Alangkah lebih baiknya lagi, jika para LSM-LSM tidak mengkampanyekan bahaya seks bebas dengan membagi-bagikan kondom di wilayah umum. Manakala kondom tersebut dibagikan di ranah lokalisasi silakan saja, karena hak tersebut ada dalam pemerintah guna menangani para PSK yang terlanjur jatuh ke dalam penyakit tersebut. Dengan membagi-bagikan kondom secara terbuka, maka jangan kaget jika penderita AIDS bukannya turun tapi terus melaju hingga tingkat yang mengkhawatirkan.
Upaya pemerintah pun, baik pemerintah pusat maupun daerah. Hendaknya bekerja lebih intensif sesuai dengan domain mereka. Jika pemerintah pusat bisa memasukkan kurikulum pendidikan seks ada dalam pelajaran agama. Kenapa tidak? Bukannya seks dalam agama bisa diperjelas secara hitam dan putihnya.

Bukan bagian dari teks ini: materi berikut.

(* ===== verification/Estate.v ===== *)
(** A database in memory with every resource of the API: an instance of
    [Session.Odb] and of [Resources.Table] for each type of rows, that satisfies
    their laws, on which the examples about resources run. *)
From Stdlib Require Import ZArith Lia Ascii String.
From stdpp Require Import base tactics numbers list strings gmap.
From S2P Require Import Prelude Json AuditLog Users Credentials Schedules Security Session Store Zones Resources.

Open Scope Z_scope.

(** * A table in a map *)

(** An id no row has. *)
Definition fresh_key {E} (m : gmap Z E) : Z := 1 + map_fold (fun k _ r => Z.max k r) 0 m.

Lemma fresh_key_spec {E} (m : gmap Z E) : m !! fresh_key m = None /\ fresh_key m <> 0.
Proof.
  assert (Hm : 0 <= map_fold (fun k (_ : E) r => Z.max k r) 0 m /\
    forall i, is_Some (m !! i) -> i <= map_fold (fun k (_ : E) r => Z.max k r) 0 m).
  { apply (map_fold_weak_ind (fun r m => 0 <= r /\ forall i, is_Some (m !! i) -> i <= r)).
    - split; [done|]. intros i Hi. rewrite lookup_empty in Hi. by destruct Hi.
    - intros k e m' r Hk [Hr Hi]. split; [lia|]. intros i. rewrite lookup_insert_is_Some. intros [->|[_ Hs]]; [lia|].
      specialize (Hi i Hs). lia. }
  destruct Hm as [H0 Hi]. unfold fresh_key. split; [|lia].
  destruct (m !! _) eqn:E1; [|done]. specialize (Hi _ (mk_is_Some _ _ E1)). lia.
Qed.

Section table.
Context {D E : Type} (key : E -> Z) (rekey : Z -> E -> E) (get : D -> gmap Z E) (put : gmap Z E -> D -> D).

Definition keyed (i : Z) (d : D) : option E := if i =? 0 then None else row key i (get d !! i).

Definition map_table : Table D E := {|
  row_id := key;
  rows := fun d => omap (fun p : Z * E => keyed p.1 d) (map_to_list (get d));
  find_row := keyed;
  persist_row := fun e d => let e := rekey (fresh_key (get d)) e in Ret (e, put (<[key e := e]> (get d)) d);
  update_row := fun e d => present (keyed (key e) d) ObjectChanged (put (<[key e := e]> (get d)) d);
  erase_row := fun i d => present (keyed i d) ObjectNotPersistent (put (delete i (get d)) d);
|}.

Context `{Odb D} (rekey_key : forall i e, key (rekey i e) = i) (get_put : forall m d, get (put m d) = m).
Context (audit_get : forall es d d', persist_audit es d = Ret d' -> get d' = get d).

Lemma keyed_put (e : E) (d : D) i : key e <> 0 ->
  keyed i (put (<[key e := e]> (get d)) d) = if i =? key e then Some e else keyed i d.
Proof using get_put.
  intros He. unfold keyed. rewrite get_put. destruct (Z.eqb_spec i (key e)) as [->|Hn].
  - by rewrite (proj2 (Z.eqb_neq _ _)), lookup_insert_eq, row_self.
  - by rewrite lookup_insert_ne.
Qed.
Lemma keyed_some i (d : D) e : keyed i d = Some e -> key e = i /\ get d !! i = Some e /\ i <> 0.
Proof. unfold keyed. destruct (Z.eqb_spec i 0); [done|]. intros Hr. by apply row_key in Hr as [-> ->]. Qed.

Lemma map_table_laws : @TableLaws D E _ map_table.
Proof using rekey_key get_put audit_get.
  split; cbn [rows find_row row_id persist_row update_row erase_row map_table].
  - intros d e. rewrite <- list_elem_of_In, list_elem_of_omap. split.
    + intros ([i e'] & Hin & Hk). cbn in Hk. by destruct (keyed_some _ _ _ Hk) as (-> & _ & _).
    + intros Hk. exists (key e, e). split; [|done]. apply elem_of_map_to_list. by apply keyed_some in Hk as (_ & ? & _).
  - intros d e i Hk. by apply keyed_some in Hk as (? & _ & _).
  - done.
  - intros e e' d d' i [= <- <-]. destruct (fresh_key_spec (get d)) as [Hf Hnz]. rewrite rekey_key.
    split; [|split; [done|]].
    + unfold keyed. by rewrite (proj2 (Z.eqb_neq _ _)), Hf.
    + pose proof (keyed_put (rekey (fresh_key (get d)) e) d i) as Hp. rewrite rekey_key in Hp. by apply Hp.
  - intros e d d' i. unfold present. destruct (keyed (key e) d) eqn:Ek; [|done]. intros [= <-].
    apply keyed_put. by apply keyed_some in Ek as (_ & _ & ?).
  - intros d d' i j. unfold present. destruct (keyed i d) eqn:Ek; [|done]. intros [= <-]. unfold keyed.
    rewrite get_put. destruct (Z.eqb_spec j i) as [->|Hn]; [rewrite lookup_delete_eq|by rewrite lookup_delete_ne].
    by destruct (_ =? _).
  - intros es d d' i Ha. unfold keyed. by rewrite (audit_get _ _ _ Ha).
Qed.

(** A query gives each row once. *)
Lemma map_table_once (d : D) : NoDup (map key (omap (fun p : Z * E => keyed p.1 d) (map_to_list (get d)))).
Proof.
  pose proof (NoDup_fst_map_to_list (get d)) as Hnd. revert Hnd.
  induction (map_to_list (get d)) as [|[i x] l IH]; intros Hnd; [constructor|]. cbn [fmap list_fmap] in Hnd.
  apply NoDup_cons in Hnd as [Hi Hnd]. cbn [omap list_omap]. cbn. specialize (IH Hnd).
  destruct (keyed i d) as [y|] eqn:Ey; [|done]. apply NoDup_cons. split; [|done].
  intros Hn. apply Hi. apply list_elem_of_In, in_map_iff in Hn as (z & Hz & Hin).
  apply list_elem_of_In, list_elem_of_omap in Hin as ([k w] & Hw & Ek). cbn in Ek.
  apply keyed_some in Ey as (Hy & _). apply keyed_some in Ek as (Hk & _). assert (k = i) as -> by congruence.
  by apply (list_elem_of_fmap_2 fst l (i, w)).
Qed.
End table.

(** * The database *)

Record estate := mk_estate {
  core : store;
  door_rows : gmap Z DoorRow.t;
  point_rows : gmap Z AccessPointRow.t;
  zone_rows : gmap Z Zone.t;
  credential_rows : gmap Z credential;
  mapping_rows : gmap Z MappingRow.t;
  schedule_rows : gmap Z ScheduleRow.t;
}.

Definition with_core c (d : estate) := mk_estate c (door_rows d) (point_rows d) (zone_rows d) (credential_rows d) (mapping_rows d) (schedule_rows d).
Definition with_doors m (d : estate) := mk_estate (core d) m (point_rows d) (zone_rows d) (credential_rows d) (mapping_rows d) (schedule_rows d).
Definition with_points m (d : estate) := mk_estate (core d) (door_rows d) m (zone_rows d) (credential_rows d) (mapping_rows d) (schedule_rows d).
Definition with_zones m (d : estate) := mk_estate (core d) (door_rows d) (point_rows d) m (credential_rows d) (mapping_rows d) (schedule_rows d).
Definition with_credentials m (d : estate) := mk_estate (core d) (door_rows d) (point_rows d) (zone_rows d) m (mapping_rows d) (schedule_rows d).
Definition with_mappings m (d : estate) := mk_estate (core d) (door_rows d) (point_rows d) (zone_rows d) (credential_rows d) m (schedule_rows d).
Definition with_schedules m (d : estate) := mk_estate (core d) (door_rows d) (point_rows d) (zone_rows d) (credential_rows d) (mapping_rows d) m.

Definition on_core (f : store -> outcome store) (d : estate) : outcome estate := c ← f (core d); Ret (with_core c d).

Definition all_mappings (d : estate) : list ScheduleMapping.t :=
  map MappingRow.mapping_ (concat (map (fun p => ScheduleRow.mappings_ p.2) (map_to_list (schedule_rows d)))).

Definition estate_view (d : estate) : Database :=
  let v := store_view (core d) in
  {| find_user := find_user v;
     find_group := find_group v;
     find_membership := find_membership v;
     find_credential := fun i => base <$> (credential_rows d !! i);
     find_schedule := fun i => map MappingRow.mapping_ ∘ ScheduleRow.mappings_ <$> (schedule_rows d !! i);
     find_door := fun i => _ ← door_rows d !! i; Some (List.filter (ScheduleMapping.has_door i) (all_mappings d));
     group_memberships := fun u =>
       (fun p => p.1) <$> filter (fun p => is_Some (Group.member_has u p.2)) (map_to_list (groups (core d)));
     lazy_credentials := fun u =>
       (fun p => p.1) <$> filter (fun p => Credential.owner_id (base p.2) = u) (map_to_list (credential_rows d)) |}.

#[export] Instance estate_odb : Odb estate := {|
  view := estate_view;
  query_username := fun d => query_username (core d);
  query_token := fun d => query_token (core d);
  reload_token := fun d => reload_token (core d);
  update_token := fun k => on_core (update_token k);
  persist_token := fun k => on_core (persist_token k);
  erase_token := fun k => on_core (erase_token k);
  update_user := fun u => on_core (update_user u);
  update_group := fun g d =>
    if Group.id_ g =? 0 then Throw ObjectChanged else '(g, c) ← update_group g (core d); Ret (g, with_core c d);
  erase_membership := fun i => on_core (erase_membership i);
  persist_audit := fun es => on_core (persist_audit es);
|}.

Definition with_group_id (i : Z) (g : Group.t) : Group.t := Group.mk i (Group.name_ g) (Group.description_ g) (Group.membership_ g).
Definition with_zone_id (i : Z) (z : Zone.t) : Zone.t :=
  Zone.mk i (Zone.alias_ z) (Zone.description_ z) (Zone.type_ z) (Zone.children_ z) (Zone.doors_ z) (Zone.parents_ z).
Definition credential_id (c : credential) : Z := Credential.id_ (base c).
Definition with_credential_id (i : Z) (c : credential) : credential := with_base (Credential.set_id i (base c)) c.

#[export] Instance door_table : Table estate DoorRow.t :=
  map_table DoorRow.id_ (fun i r => DoorRow.mk i (DoorRow.alias_ r) (DoorRow.desc_ r) (DoorRow.access_point_id r)) door_rows with_doors.
#[export] Instance point_table : Table estate AccessPointRow.t :=
  map_table AccessPointRow.id_ (fun i r => AccessPointRow.mk i (AccessPointRow.alias_ r) (AccessPointRow.desc_ r)
    (AccessPointRow.controller_module_ r) (AccessPointRow.door_id r)) point_rows with_points.
#[export] Instance zone_table : Table estate Zone.t := map_table Zone.id_ with_zone_id zone_rows with_zones.
#[export] Instance credential_table : Table estate credential :=
  map_table credential_id with_credential_id credential_rows with_credentials.
#[export] Instance mapping_table : Table estate MappingRow.t :=
  map_table MappingRow.id_ (fun i r => MappingRow.mk i (MappingRow.mapping_ r) 1) mapping_rows with_mappings.
#[export] Instance schedule_table : Table estate ScheduleRow.t :=
  map_table ScheduleRow.id_ (fun i r => ScheduleRow.mk i (ScheduleRow.sched_ r) (ScheduleRow.mappings_ r)) schedule_rows with_schedules.
#[export] Instance group_table : Table estate Group.t :=
  map_table Group.id_ with_group_id (fun d => groups (core d)) (fun m d => with_core (with_groups m (core d)) d).

#[export] Instance estate_mappings : Mappings estate := {|
  group_schedules := fun g d =>
    omap (fun p => if existsb (fun m => ScheduleMapping.has_group g (MappingRow.mapping_ m)) (ScheduleRow.mappings_ p.2)
                   then Some p.1 else None) (map_to_list (schedule_rows d));
  credential_schedules := fun c d =>
    omap (fun p => if existsb (fun m => ScheduleMapping.has_cred c (MappingRow.mapping_ m)) (ScheduleRow.mappings_ p.2)
                   then Some p.1 else None) (map_to_list (schedule_rows d));
  credential_version := fun _ _ => 1;
  schedule_version := fun _ _ => 1;
|}.

Lemma estate_audit {A} (get : estate -> A) :
  (forall c d, groups c = groups (core d) -> get (with_core c d) = get d) ->
  forall es d d', persist_audit es d = Ret d' -> get d' = get d.
Proof. intros Hg es d d' [= <-]. by apply Hg. Qed.

#[export] Instance door_laws : TableLaws estate DoorRow.t.
Proof. apply map_table_laws; [done..|]. by apply estate_audit. Qed.
#[export] Instance point_laws : TableLaws estate AccessPointRow.t.
Proof. apply map_table_laws; [done..|]. by apply estate_audit. Qed.
#[export] Instance zone_laws : TableLaws estate Zone.t.
Proof. apply map_table_laws; [done..|]. by apply estate_audit. Qed.
#[export] Instance credential_laws : TableLaws estate credential.
Proof. apply map_table_laws; [by intros i []|done|]. by apply estate_audit. Qed.
#[export] Instance group_laws : TableLaws estate Group.t.
Proof. apply map_table_laws; [done..|]. by apply estate_audit. Qed.

(** * One more table *)

(** A database with the rows of a module besides its own. *)
Section extended.
Context {D X : Type} `{Odb D}.
Definition on_base (f : D -> outcome D) (d : D * X) : outcome (D * X) := e ← f d.1; Ret (e, d.2).

#[export] Instance extended_odb : Odb (D * X) := {|
  view := fun d => view d.1;
  query_username := fun d => query_username d.1;
  query_token := fun d => query_token d.1;
  reload_token := fun d => reload_token d.1;
  update_token := fun k => on_base (update_token k);
  persist_token := fun k => on_base (persist_token k);
  erase_token := fun k => on_base (erase_token k);
  update_user := fun u => on_base (update_user u);
  update_group := fun g d => '(g, e) ← update_group g d.1; Ret (g, (e, d.2));
  erase_membership := fun i => on_base (erase_membership i);
  persist_audit := fun es => on_base (persist_audit es);
|}.

Lemma extended_audit es (d d' : D * X) : persist_audit es d = Ret d' -> d'.2 = d.2.
Proof. intros Ha. by apply bind_Ret in Ha as (e & _ & [= <-]). Qed.
End extended.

Untuk pemerintah daerah sendiri, akan lebihnya mengurangi jumlah kondom yang bertebaran guna menjaga jatuhnya kembali korban akan iming-iming mainan sesaat ini. Bahkan bila perlu, kondom hanya akan diperjualbelikan untuk para suami istri yang sah, guna meredam penggunaan kondom yang tidak pada tempatnya.

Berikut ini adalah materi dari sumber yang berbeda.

Lemma validate_unique grp s s' u :
  GroupCRUD.validate_and_unique (D := D) grp s = (s', Ret u) ->
  s' = s /\ forall j (h : Group.t), find_row j (db s) = Some h -> Group.name_ h = Group.name_ grp -> j = Group.id_ grp.
Proof.
  unfold GroupCRUD.validate_and_unique. intros Hr. api_inv Hr as v Hv. api_inv Hr as d Hd.
  assert (Hin : forall j (h : Group.t), find_row j (db s) = Some h -> Group.name_ h = Group.name_ grp ->
    In h (List.filter (fun g => String.eqb (Group.name_ g) (Group.name_ grp)) (rows (db s))) /\ j = Group.id_ h).
  { intros j h Hh Hn. pose proof (find_id _ _ _ Hh) as Hj. rewrite <- group_key, Hj. split; [|done].
    apply filter_In. split; [apply find_rows; by rewrite Hj|by apply String.eqb_eq]. }
  destruct (List.filter _ _) as [|g [|g' l]].
  - injection Hr as <- _. split; [done|]. intros j h Hh Hn. by destruct (Hin j h Hh Hn).
  - destruct (Z.eqb_spec (Group.id_ g) (Group.id_ grp)) as [He|]; [|done]. injection Hr as <- _. split; [done|].
    intros j h Hh Hn. destruct (Hin j h Hh Hn) as [[->|[]] ->]. done.
  - done.
Qed.

Lemma unserialize_group_id (g g' : Group.t) (in_ : J) :
  GroupCRUD.unserialize g in_ = Ret g' -> Group.id_ g' = Group.id_ g.
Proof.
  unfold GroupCRUD.unserialize. intros Hu. bind_inv Hu. injection Hu as <-. cbn.
  unfold Group.set_name in E0. bind_inv E0. by injection E0 as <-.
Qed.

Lemma change_row_inv {A} (f : D -> outcome (A * D)) s s' a :
  change_row f s = (s', Ret a) -> exists d, f (db s) = Ret (a, d) /\ s' = mk_server d (sessions s).
Proof.
  unfold change_row. intros Hr. api_inv Hr as d Hd. api_inv Hr as p Hp. destruct p as [b d']. injection Hr as <- <-. eauto.
Qed.
Lemma audit_row_inv id e s s' u :
  audit_row (D := D) id e s = (s', Ret u) -> exists d, persist_audit [e] (db s) = Ret d /\ s' = mk_server d (sessions s).
Proof. unfold audit_row. intros Hr. api_inv Hr as t Ht. by apply change_db_inv in Hr. Qed.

Terakhir, pemerintah daerah dapat lebih menekan pusat-pusat lokalisasi agar mati secara berangsur-angsur. Contoh kasus adalah penanganan pemkot Surabaya dalam mengawal lokalisasi Kremil menuju kematian. Beragam cara dilakukan agar Kremil berubah status dan pusat lokalisasi bisa dimatikan. Secara preventif, memang para pengguana lokalisasi turun drastis akibat oembatasan penambahan PSK baru. Secara kuratif pun, para ”mantan” PSK tersebut juga dibekali ilmu-ilmu kewirausahaan sebagai bekal hidup selanjutnya. Seperti inilah, langkah konkret pemerintah yang patut dicontoh pemerintah daerah lainnya bahkan LSM-LSM sekalipun yang giat dan fokus akan isu-isu HIV-AIDS.